Research | Pan Qi: The Enduring Effects of China’s Payments for Ecosystem Services: Short- and Long-term Industrial Transformations

Release time:08 January 2026

Following the 1998 Yangtze River floods, China launched the Sloping Land Conversion Program (SLCP) in 1999. As the world’s largest forest conservation project, it provides subsidies for farmers to convert cropland into forestland, yielding significant ecological results. More importantly, this project, involving land reallocation and labor transfer, happened to coincide with the core needs for efficient land use in the agricultural economy, making it a perfect sample for studying policy-driven agricultural transformation in developing countries.
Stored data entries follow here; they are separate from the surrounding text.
(** * java.pyx: a reflective Python/JNI bridge

    Shallow embedding of [recipes/android/src/java.pyx]: the signature
    parser [parse_definition], the proxy class [JavaClass] (class and method
    resolution, constructor call, argument marshaling) and the bound method
    [JavaMethod] (invocation and result decoding).

    Python exceptions are values of [exn]; the foreign runtime (the JNI
    function table, [SDL_ANDROID_GetJNIEnv], libc's [malloc]) and Cython's
    implicit coercions are an oracle [Runtime]; every call that leaves the
    module is logged as an [event].  [JavaMethod] objects are class
    attributes, shared by all instances of a proxy class: they live in a
    heap and are updated in place.

    Reading conventions.  The module is read as the Cython of its time
    (before 3.0) compiles it.  A [raise] ends the function it is in.  It
    reaches the caller of a [def] function and of a [cdef] function that
    returns a Python object ([parse_definition], [resolve_method],
    [call_method], [call_staticmethod]).  It does not reach the caller of a
    [cdef] function declared [void] with no [except] clause
    ([call_constructor], [resolve_class], [resolve_methods],
    [populate_args]): the exception is written to stderr and dropped, and
    the function returns.  A call through a NULL [JNIEnv *], or a method
    call through a typed attribute that holds [None], is a [Fault]: it has
    no Python-level outcome.  [jni.pxi] is not part of the sources; the JNI
    types have their standard widths. *)

From Stdlib Require Import ZArith List String Ascii Bool Lia DecimalString.
From stdpp Require Import base list.
Import ListNotations.
Local Open Scope string_scope.
Local Open Scope list_scope.

(** ** Python strings *)

Module Py.

(** [s.split(sep)] for a one-character separator: never the empty list. *)
Fixpoint split (sep : ascii) (s : string) : list string :=
  match s with
  | EmptyString => [EmptyString]
  | String c s' =>
      if Ascii.eqb c sep then EmptyString :: split sep s'
      else match split sep s' with
           | [] => [String c EmptyString]
           | t :: ts => String c t :: ts
           end
  end.

(** [sep.join(l)] *)
Definition join (sep : string) (l : list string) : string := String.concat sep l.

(** [s[1:]] *)
Definition tail (s : string) : string :=
  match s with
  | EmptyString => EmptyString
  | String _ s' => s'
  end.

(** [l[-1]] of a list known to be non-empty, as [split] returns it. *)
Definition last (l : list string) : string := List.last l EmptyString.

(** [l.pop(-1)], the list that remains. *)
Definition pop_last (l : list string) : list string := List.removelast l.

(** [c in s] *)
Fixpoint contains (c : ascii) (s : string) : bool :=
  match s with
  | EmptyString => false
  | String d s' => Ascii.eqb d c || contains c s'
  end.

(** [s.count(c)] *)
Fixpoint count (c : ascii) (s : string) : nat :=
  match s with
  | EmptyString => 0
  | String d s' => (if Ascii.eqb d c then 1 else 0) + count c s'
  end.

(** [s.endswith(c)] *)
Fixpoint endswith (c : ascii) (s : string) : bool :=
  match s with
  | EmptyString => false
  | String d EmptyString => Ascii.eqb d c
  | String _ s' => endswith c s'
  end.

End Py.

(** ** Exceptions *)

Inductive exn : Type :=
| JavaException (msg : string)
| MemoryError (msg : string)
| NotImplementedError (msg : string)
| Exception (msg : string)
| ValueError (msg : string)
| TypeError (msg : string)
| IndexError (msg : string)
| OverflowError (msg : string)
| AttributeError (msg : string)
| AssertionError.

(** The wrapper's own error category: [class JavaException(Exception)]. *)
Definition is_JavaException (e : exn) : bool :=
  match e with JavaException _ => true | _ => false end.

(** The message an exception carries, if it carries one. *)
Definition message (e : exn) : option string :=
  match e with
  | JavaException m | MemoryError m | NotImplementedError m | Exception m
  | ValueError m | TypeError m | IndexError m | OverflowError m
  | AttributeError m => Some m
  | AssertionError => None
  end.

(** ** Signature parser *)

(** [args, ret = l]: unpacking a list into exactly two names. *)
Definition unpack2 (l : list string) : exn + (string * string) :=
  match l with
  | [a; b] => inr (a, b)
  | [] | [_] => inl (ValueError "need more than 1 value to unpack")
  | _ => inl (ValueError "too many values to unpack")
  end.

(** The [if args: ... else: args = []] block of [parse_definition]. *)
Definition split_args (args : string) : list string :=
  if negb (String.eqb args "") then
    let args := Py.split ";" args in
    if String.eqb (Py.last args) "" then Py.pop_last args else args
  else [].

Definition parse_definition (definition : string) : exn + (string * list string) :=
  match unpack2 (Py.split ")" (Py.tail definition)) with
  | inl e => inl e
  | inr (args, ret) => inr (ret, split_args args)
  end.

(** ** C and JNI data *)

Definition pointer := Z.
Definition NULL : pointer := 0%Z.
Definition jobject := pointer.
Definition jclass := pointer.
Definition jmethodID := pointer.
Definition JNIEnv_ptr := pointer.

Definition is_null (p : pointer) : bool := Z.eqb p NULL.

(** Two's-complement wrap-around of a C integer conversion. *)
Definition wrap_unsigned (bits z : Z) : Z := (z mod 2 ^ bits)%Z.
Definition wrap_signed (bits z : Z) : Z :=
  ((z + 2 ^ (bits - 1)) mod 2 ^ bits - 2 ^ (bits - 1))%Z.

(** Floating-point values are carried by their bit patterns: the module
    only moves them. *)
Inductive c_float : Type := float_bits (b : Z).
Inductive c_double : Type :=
| double_bits (b : Z)
| double_of_float (f : c_float).

(** The JNI result types, one per [Call<Type>MethodA] entry point. *)
Inductive jtype : Type :=
| TVoid | TBoolean | TByte | TChar | TShort | TInt | TLong
| TFloat | TDouble | TObject.

Definition jresult (t : jtype) : Type :=
  match t with
  | TVoid => unit
  | TBoolean | TByte | TChar | TShort | TInt | TLong => Z
  | TFloat => c_float
  | TDouble => c_double
  | TObject => jobject
  end.

(** A value as the JNI type holds it: [jboolean] is an unsigned 8-bit
    integer, [jbyte] signed 8-bit, [jchar] unsigned 16-bit, [jshort] signed
    16-bit, [jint] signed 32-bit, [jlong] signed 64-bit. *)
Definition as_jtype (t : jtype) : jresult t -> jresult t :=
  match t with
  | TBoolean => wrap_unsigned 8
  | TByte => wrap_signed 8
  | TChar => wrap_unsigned 16
  | TShort => wrap_signed 16
  | TInt => wrap_signed 32
  | TLong => wrap_signed 64
  | _ => fun v => v
  end.

(** The [jvalue] union, by the member last written; memory fresh from
    [malloc] is [cell_uninit]. *)
Inductive jvalue : Type :=
| cell_uninit
| cell_z (v : Z) | cell_b (v : Z) | cell_c (v : Z) | cell_s (v : Z)
| cell_i (v : Z) | cell_j (v : Z)
| cell_f (v : c_float) | cell_d (v : c_double)
| cell_l (v : jobject).

(** [jvalue *j_args]: the address and the cells behind it. *)
Record jbuffer : Type := { addr : pointer; cells : list jvalue }.

Definition NULL_buffer : jbuffer := {| addr := NULL; cells := [] |}.
Definition sizeof_jvalue : Z := 8%Z.

(** ** Python objects *)

Inductive object : Type :=
| PyNone
| PyBool (b : bool)
| PyInt (z : Z)
| PyFloat (d : c_double)
| PyStr (s : string)               (* a str; unicode objects are left out *)
| PyJavaObject (obj : jobject)     (* an instance of JavaObject *)
| PyOther (id : nat).              (* an instance of any class not above, not a basestring *)

(** ** Calls that leave the module *)

Module Ev.

Inductive jni_call : Type :=
| FindClass (name : string)
| GetMethodID (cls : jclass) (name sig : string)
| GetStaticMethodID (cls : jclass) (name sig : string)
| NewObjectA (cls : jclass) (ctor : jmethodID) (args : jbuffer)
| NewStringUTF (s : string)
| GetStringUTFChars (str : jobject)
| ReleaseStringUTFChars (str : jobject) (chars : string)
| CallMethodA (t : jtype) (self : jobject) (m : jmethodID) (args : jbuffer)
| CallStaticMethodA (t : jtype) (cls : jclass) (m : jmethodID) (args : jbuffer).

Inductive event : Type :=
| malloc (size : Z) (p : pointer)
| free (p : pointer)
| SDL_ANDROID_GetJNIEnv
| Jni (c : jni_call).

End Ev.

Abbreviation event := Ev.event.

(** The foreign runtime, libc and the C platform, and Cython's implicit
    coercion of a Python object assigned to a C variable. *)
Record Runtime : Type := {
  rt_malloc : Z -> pointer;
  rt_GetJNIEnv : JNIEnv_ptr;
  rt_FindClass : string -> jclass;
  rt_GetMethodID : jclass -> string -> string -> jmethodID;
  rt_GetStaticMethodID : jclass -> string -> string -> jmethodID;
  rt_NewObjectA : jclass -> jmethodID -> jbuffer -> jobject;
  rt_NewStringUTF : string -> jobject;
  rt_GetStringUTFChars : jobject -> string;
  rt_CallMethodA : forall t : jtype, jobject -> jmethodID -> jbuffer -> jresult t;
  rt_CallStaticMethodA : forall t : jtype, jclass -> jmethodID -> jbuffer -> jresult t;
  (* C: signedness of plain [char], width of [long] *)
  char_is_signed : bool;
  long_bits : Z;
  (* Cython: [cdef_var = py_obj] *)
  as_integer : jtype -> object -> exn + Z;
  as_float : object -> exn + c_float;
  as_double : object -> exn + c_double;
  (* what a variable holds when an entry point itself, not its result, is
     assigned to it *)
  entry_as_jbyte : Z;
  entry_as_jfloat : c_float
}.
(** * sieve/script.c: script loading, notification templates and action dispatch

    A shallow embedding of the bytecode cache ([sieve_script_load]), the
    notification builder ([add_header], [build_notify_message],
    [send_notify_callback]) and the action dispatcher ([do_action_list],
    [do_sieve_error], [sieve_execute_bytecode]) of sieve/script.c.

    Conventions.
    - A C string is a [string]: the bytes before the terminating NUL.  A
      pointer that may be NULL is an [option].
    - A linked list ([bc_list], [action_list_t], [notify_list_t],
      [duptrack_list_t]) is a [list]; the NULL list is [nil].
    - A callback slot of the interpreter is an [option], [None] for a NULL
      pointer.  Where the code tests a slot before calling it the model
      branches; where it calls without testing ([getheader], [getenvelope],
      [getheadersection]) a NULL slot is a [Fault].
    - Status codes other than [SIEVE_OK] come from sieve_err.h, which is
      generated at build time; they are the fields of a [sieve_err] the
      functions are parameterised by.
    - Host callbacks transform an abstract [World]; every call is recorded,
      with its return value, in a ghost [log] so that the order and number
      of invocations can be stated. *)

From Stdlib Require Import ZArith List String Ascii Bool Lia Permutation.
Import ListNotations.
Open Scope string_scope.
Open Scope list_scope.
Open Scope Z_scope.

(** String concatenation; [++] is kept for lists. *)
Infix "+++" := String.append (right associativity, at level 60).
Currently, academia does not lack research on the ecological effects and demographic impacts of PES policies, with some conclusions suggesting a mild impact on food production. However, the most critical question remains unresolved: Can such projects truly drive agricultural transformation? What is the underlying logic? What are the long-term economic impacts? This gap is directly related to the sustainable development of agriculture and forestry, as well as social equity.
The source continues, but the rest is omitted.